Even after accounting for other factors that may influence patient outcomes, this earlier treatment time remained a strong independent predictor of improved survival.
The findings are consistent with clinical research suggesting that killer T cells (immune cells that can directly kill cancer) tend to migrate into tumors in the morning, said Dr. Chi Van Dang, a professor of cancer medicine at Johns Hopkins University who was not involved in the study. Therefore, coordinating immunotherapy with this transition may work more effectively, he told Live Science.
Personalized “chronotherapy”
Although the study’s large sample size was a strength, there are several caveats to this study.
For example, Professor Levy pointed out that most of the patients are men. A significant timing effect did not seem to extend to the women who participated in the study, but this may be due to the fact that there were so few women after all, the study authors wrote, that it is therefore worth investigating in a larger study.
The study found that patients who received immunochemotherapy before 3 p.m. lived nearly twice as long as those who received treatment in the late afternoon. But the picture isn’t entirely clear, Levy said, as the study doesn’t pinpoint the optimal time to end care. “This creates uncertainty as to the most appropriate finishing time, but in practice it could be between 11:30 and 15:00,” he said.
Additionally, because this study was retrospective of historical patient data, stronger evidence would need to come from randomized clinical trials that explicitly test different treatment timings and compare them with each other. Innominato et al. said that most evidence of the benefit of early treatment “comes from retrospective studies,” and that “only one prospective trial has been completed, and additional trials are currently in development.”
Even if a trial yields positive results, there may still be logistical hurdles to overcome. “If treatment is limited to a single time of day, such as in the morning, departments can quickly become overwhelmed,” Innominato and colleagues said.

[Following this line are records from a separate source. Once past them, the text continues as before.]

Lemma at_most_mono {A} (n p : nat) (m : M L A) :
  calls_at_most n m -> (n <= p)%nat -> calls_at_most p m.
Proof. intros H Hnp self. specialize (H self). lia. Qed.

Lemma early_quiet {A} (m : M L A) : quiet m -> fails_early m.
Proof. intros H self. rewrite (H self). now destruct (result_of (m self)). Qed.

Lemma early_bind {A B} (m : M L A) (k : A -> M L B) :
  quiet m -> (forall a, fails_early (k a)) -> fails_early (bind m k).
Proof.
  intros Hm Hk self. specialize (Hm self). unfold bind, result_of, events_of in *.
  destruct (m self) as [[[e|a] self1] evs]; simpl in *; [assumption|].
  specialize (Hk a self1). unfold result_of, events_of in Hk.
  destruct (k a self1) as [[[e|b] self2] evs']; simpl in *; [|exact I].
  now rewrite calls_of_app, Hm, Hk.
Qed.

Lemma early_try_except (body : M L pyval) : fails_early (try_except L body).
Proof.
  intros self. unfold try_except, result_of.
  now destruct (body self) as [[[e|v] s] evs].
Qed.

End EarlyRules.

Ltac early_step :=
  match goal with
  | |- fails_early (try_except _ _) => apply early_try_except
  | |- fails_early (raise _) => apply early_quiet, quiet_raise
  | |- fails_early (bind _ _) => apply early_bind; [solve [quiet_auto] | intros ?]
  | |- fails_early (if ?b then _ else _) => destruct b
  | |- fails_early (match ?x with _ => _ end) => destruct x
  | |- fails_early _ => progress autounfold with methods
  end.

Ltac dispatch_calls_step :=
  match goal with
  | |- calls_at_most _ (raise _) => apply at_most_quiet, quiet_raise
  | |- calls_at_most _ (bind _ _) =>
      apply at_most_bind_quiet; [solve [quiet_auto] | intros ?]
  | |- calls_at_most _ (if ?b then _ else _) => destruct b
  | |- calls_at_most _ (match ?x with _ => _ end) => destruct x
  | |- calls_at_most 2 (compare_sequences _ _ _ _ _) => apply compare_sequences_two_calls
  | |- calls_at_most 2 (rank_variants_by_impact _ _ _ _ _ _ _) =>
      apply (at_most_mono 1 2); [apply rank_variants_by_impact_one_call | lia]
  | |- calls_at_most 2 _ =>
      apply (at_most_mono 1 2); [autounfold with methods; repeat at_most_step | lia]
  end.

Lemma dispatch_fails_early (rt : PyRuntime) (L : Lib) (args : Args.Namespace) :
  fails_early (dispatch rt L args).
Proof. unfold dispatch. cbv zeta. destruct (Args.command args); repeat early_step. Qed.

Lemma dispatch_two_calls (rt : PyRuntime) (L : Lib) (args : Args.Namespace) :
  calls_at_most 2 (dispatch rt L args).
Proof.
  unfold dispatch. cbv zeta. destruct (Args.command args); repeat dispatch_calls_step.
Qed.

(** X19.  When [main] exits with status 1, the client has not been
    called: the failures that end [main] (a missing key, a missing
    option, an attribute the parser does not declare, text that is not
    JSON) all come before the method runs, and a failure inside a method
    is printed with status 0. *)
Theorem main_exit_one_no_call (rt : PyRuntime) (L : Lib) (args : Args.Namespace) :
  exit_status (main rt L args) = 1 -> calls_of (trace (main rt L args)) = [].
Proof.
  unfold main. destruct (init L (Args.api_key args)) as [e|self]; [reflexivity|].
  pose proof (dispatch_fails_early rt L args self) as H.
  unfold result_of, events_of in H.
  destruct (dispatch rt L args self) as [[[e|v] self1] evs]; simpl in *.
  - intros _. exact H.
  - discriminate.
Qed.

Lemma main_exit_one_no_call_witness :
  calls_of (trace (main Sample.runtime Sample.lib (Sample.args cmd_predict_sequence))) = [].
Proof.
  apply (main_exit_one_no_call Sample.runtime Sample.lib (Sample.args cmd_predict_sequence)).
  reflexivity.
Defined.

(** X20.  A run of [main] calls the client at most twice. *)
Theorem main_call_budget (rt : PyRuntime) (L : Lib) (args : Args.Namespace) :
  (List.length (calls_of (trace (main rt L args))) <= 2)%nat.
Proof.
  unfold main. destruct (init L (Args.api_key args)) as [e|self]; [simpl; lia|].
  pose proof (dispatch_two_calls rt L args self) as H. unfold events_of in H.
  destruct (dispatch rt L args self) as [[[e|v] self1] evs]; exact H.
Qed.

(* ================================================================== *)
(** * Batches of variants *)
(* ================================================================== *)

Section VariantBatches.

Context {L : Lib}.

Implicit Types self : AlphaGenomeClient L.

Lemma variant_from_lift (d : pyval) self :
  variant_from L d self = lift (variant_object L d) self.
Proof.
  unfold variant_from, variant_object.
  destruct (py_getitem d "chromosome") as [x|c]; [reflexivity|].
  rewrite lift_inr, bind_ret.
  destruct (py_getitem d "position") as [x|p]; [reflexivity|].
  rewrite lift_inr, bind_ret.
  destruct (py_getitem d "ref") as [x|r]; [reflexivity|].
  rewrite lift_inr, bind_ret.
  destruct (py_getitem d "alt") as [x|a]; [reflexivity|].
  now rewrite lift_inr, bind_ret.
Qed.

Lemma mapM_variant_from (items : list pyval) self :
  (exists objs, mapM L (variant_from L) items self = (inr objs, self, [])
                /\ Forall2 (fun d v => variant_object L d = inr v) items objs)
  \/ (exists e d, mapM L (variant_from L) items self = (inl e, self, [Raised e])
                  /\ In d items /\ variant_object L d = inl e).
Proof.
  induction items as [|d items IH]; simpl.
  - left. exists []. split; [reflexivity | constructor].
  - destruct (variant_object L d) as [e|v] eqn:Hd.
    + right. exists e, d. split; [|auto].
      unfold bind at 1. rewrite variant_from_lift, Hd. reflexivity.
    + assert (Hrun : variant_from L d self = (inr v, self, []))
        by now rewrite variant_from_lift, Hd.
      rewrite (bind_inr _ _ _ _ _ _ Hrun).
      destruct IH as [[objs [Hm Hf]] | [e [d' [Hm [Hin He]]]]].
      * left. exists (v :: objs). split; [|now constructor].
        rewrite (bind_inr _ _ _ _ _ _ Hm). reflexivity.
      * right. exists e, d'. split; [|auto].
        rewrite (bind_inl _ _ _ _ _ _ Hm). reflexivity.
Qed.

End VariantBatches.
(** ** The artist filter *)

(** C7: under an artist filter the reader keeps exactly the items whose
    artist name, lower-cased and trimmed, equals the filter or starts with
    it, or whose category, lower-cased, starts with it (the filter itself
    is lower-cased and trimmed); without a filter it keeps every item.
    Filtering works by 'Jane Doe', 'Jane Doherty' and 'John Smith' by
    'jane d' lists the first two. *)
Theorem filter_by_artist_keeps :
  (forall (filter : string) (items : list Item) (item : Item),
      filter <> "" ->
      let searchName := trim (toLowerCase filter) in
      let itemArtist := trim (toLowerCase (or_else (artistName item) "")) in
      In item (Inventory.filter_by_artist (Some filter) items) <->
      In item items
      /\ (itemArtist = searchName
          \/ startsWith itemArtist searchName = true
          \/ startsWith (toLowerCase (or_else (category item) "")) searchName = true))
  /\ (forall items, Inventory.filter_by_artist None items = items)
  /\ map artistName (Samples.listed Samples.stocked None)
     = [Some "Jane Doe"; Some "Jane Doherty"; Some "John Smith"]
  /\ map artistName (Samples.listed Samples.stocked (Some "jane d"))
     = [Some "Jane Doe"; Some "Jane Doherty"].
Proof.
  split; [|split; [reflexivity | split; vm_compute; reflexivity]].
  intros filter items item Hne searchName itemArtist.
  unfold Inventory.filter_by_artist.
  destruct filter as [|c filter]; [congruence|]. cbn [truthy tpl].
  rewrite filter_In. unfold Inventory.matches_artist.
  fold searchName. fold itemArtist.
  rewrite !orb_true_iff, String.eqb_eq. tauto.
Qed.

(** The filter applied to two hand-made records. *)
Lemma filter_by_artist_keeps_witness :
  let doe := Samples.new_item "1" (Some "Dawn") "  Jane DOE " "Painting" None in
  let smith := Samples.new_item "2" (Some "Noon") "John Smith" "Print" None in
  In doe (Inventory.filter_by_artist (Some "jane d") [doe; smith])
  /\ ~ In smith (Inventory.filter_by_artist (Some "jane d") [doe; smith]).
Proof.
  intros doe smith.
  destruct filter_by_artist_keeps as (H & _).
  split.
  - apply (H "jane d" [doe; smith] doe); [discriminate|].
    split; [left; reflexivity|]. right; left. vm_compute. reflexivity.
  - intros Hin. apply (H "jane d" [doe; smith] smith) in Hin; [|discriminate].
    destruct Hin as (_ & [E | [E | E]]); vm_compute in E; discriminate.
Defined.
(** * node-cups-printer: a shallow embedding of the CUPS command-line driver

    The driver enumerates printers by running [lpstat] and parsing its text
    output, and submits jobs by running [lp].  This development embeds the
    JavaScript source function by function and proves properties of the
    printer-status parser ([extractPrinters]), of the job-submission
    translator ([lp_print], [printDirect]) and of the cached printer
    directory (class [Printer]).

    Conventions of the embedding:
    - a JavaScript string is a [string]; each [ascii] stands for one UTF-16
      code unit below 256 (the texts handled here are ASCII command output);
    - [undefined] is [None];
    - an integral JavaScript number is a [Z];
    - a thrown exception or a rejected promise is an explicit result value;
    - an array that is shared between caller and callee lives in a store
      ([gmap loc (list string)]) and is passed by its location. *)

From stdpp Require Import base option list gmap strings.
From Stdlib Require Import ZArith Ascii DecimalString DecimalN DecimalZ.

Local Open Scope string_scope.
Local Open Scope list_scope.

(** ** JavaScript string primitives *)

Module JS.

(** [s.startsWith(p)] *)
Fixpoint startsWith (p s : string) : bool :=
  match p, s with
  | EmptyString, _ => true
  | String _ _, EmptyString => false
  | String a p', String b s' => if Ascii.eqb a b then startsWith p' s' else false
  end.

(** [s.includes(needle)] for a string [needle] *)
Fixpoint includes (needle s : string) : bool :=
  startsWith needle s ||
  match s with
  | EmptyString => false
  | String _ s' => includes needle s'
  end.

(** The filter callback [Boolean] on strings: only the empty string is falsy. *)
Definition truthy (s : string) : bool :=
  match s with EmptyString => false | String _ _ => true end.

(** [s.split(sep)] for a non-empty separator string: the leftmost,
    non-overlapping occurrences of [sep] cut [s].  [split_go sep skip s]
    returns the piece under construction and the pieces after it; [skip]
    counts the code units of a matched separator still to be dropped. *)
Fixpoint split_go (sep : string) (skip : nat) (s : string) : string * list string :=
  match s with
  | EmptyString => (EmptyString, [])
  | String c s' =>
      match skip with
      | S k => split_go sep k s'
      | O =>
          if startsWith sep s
          then let '(t, r) := split_go sep (String.length sep - 1) s' in
               (EmptyString, t :: r)
          else let '(t, r) := split_go sep 0 s' in
               (String c t, r)
      end
  end.
(** * CTN news-intelligence service: bias pipeline, article search, search route

    A shallow embedding of [services/aiService.js] (class [CtnAiService]) and
    of the [GET /search] handler of [routes/news.js], with the properties the
    specification states about them.

    Modelling conventions.
    - JavaScript values are the inductive type [JS.val]; numbers are [JS.num]:
      an exact rational, the two infinities, or NaN.  Arithmetic on finite
      numbers is exact (IEEE rounding is not modelled).
    - Built-ins of the runtime that the repository only calls ([JSON.parse],
      string-to-number conversion, [parseInt], [toLowerCase], ...) are the
      fields of the class [Host]; every theorem holds for every
      implementation of them.  The conversions of a value to a number and to
      a string are total functions: they raise no TypeError, as is the case
      for the values [JSON.parse] returns unless an object carries a field
      named [toString] of its own.
    - The outside world (LLM provider, search provider, [Math.random]) is an
      oracle [Env] that answers the n-th call; the mutable part (clock, cache,
      call counters, call trace) is [State].  Async functions are functions
      in the monad [M] of state and exceptions.
    - Strings are byte strings: the UTF-8 encoding of the JavaScript string.
      Operations that depend on the characters (white space, code units,
      code points) read the encoding; [toLowerCase], which needs the case
      tables of Unicode, is a built-in of [Host].
    - Statements about what the cache holds are made for the states the
      service can reach from an empty cache ([reachable]; [reachable_in]
      when the replies of the model matter). *)

From Stdlib Require Import QArith Qround Qminmax Qabs Lqa ZArith Lia String Ascii List.
From stdpp Require Import gmap strings list pretty.

Set Warnings "-register-all".
Open Scope Z_scope.

(** ** JavaScript values *)

Module JS.

Inductive num : Type :=
| Fin (q : Q)
| PosInf
| NegInf
| NaN.

Definition of_Z (z : Z) : num := Fin (inject_Z z).

Definition Qltb (x y : Q) : bool := negb (Qle_bool y x).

It is important to note that the “optimal duration” of treatment may not be universal among patients, they added. It may partly depend on each individual’s biorhythm and lifestyle characteristics.
The researchers suggested that chronotyping, which categorizes people as ‘morning people’ or ‘night owls’, could ‘tailor treatment to each patient’s body clock, account for individual differences, and spread treatment throughout the day, reducing pressure on clinical departments and increasing effectiveness’. “The challenge now is to develop rapid and reliable methods to identify clonotypes and extend this approach, and intense research is already underway.”
This article is for informational purposes only and does not provide medical advice.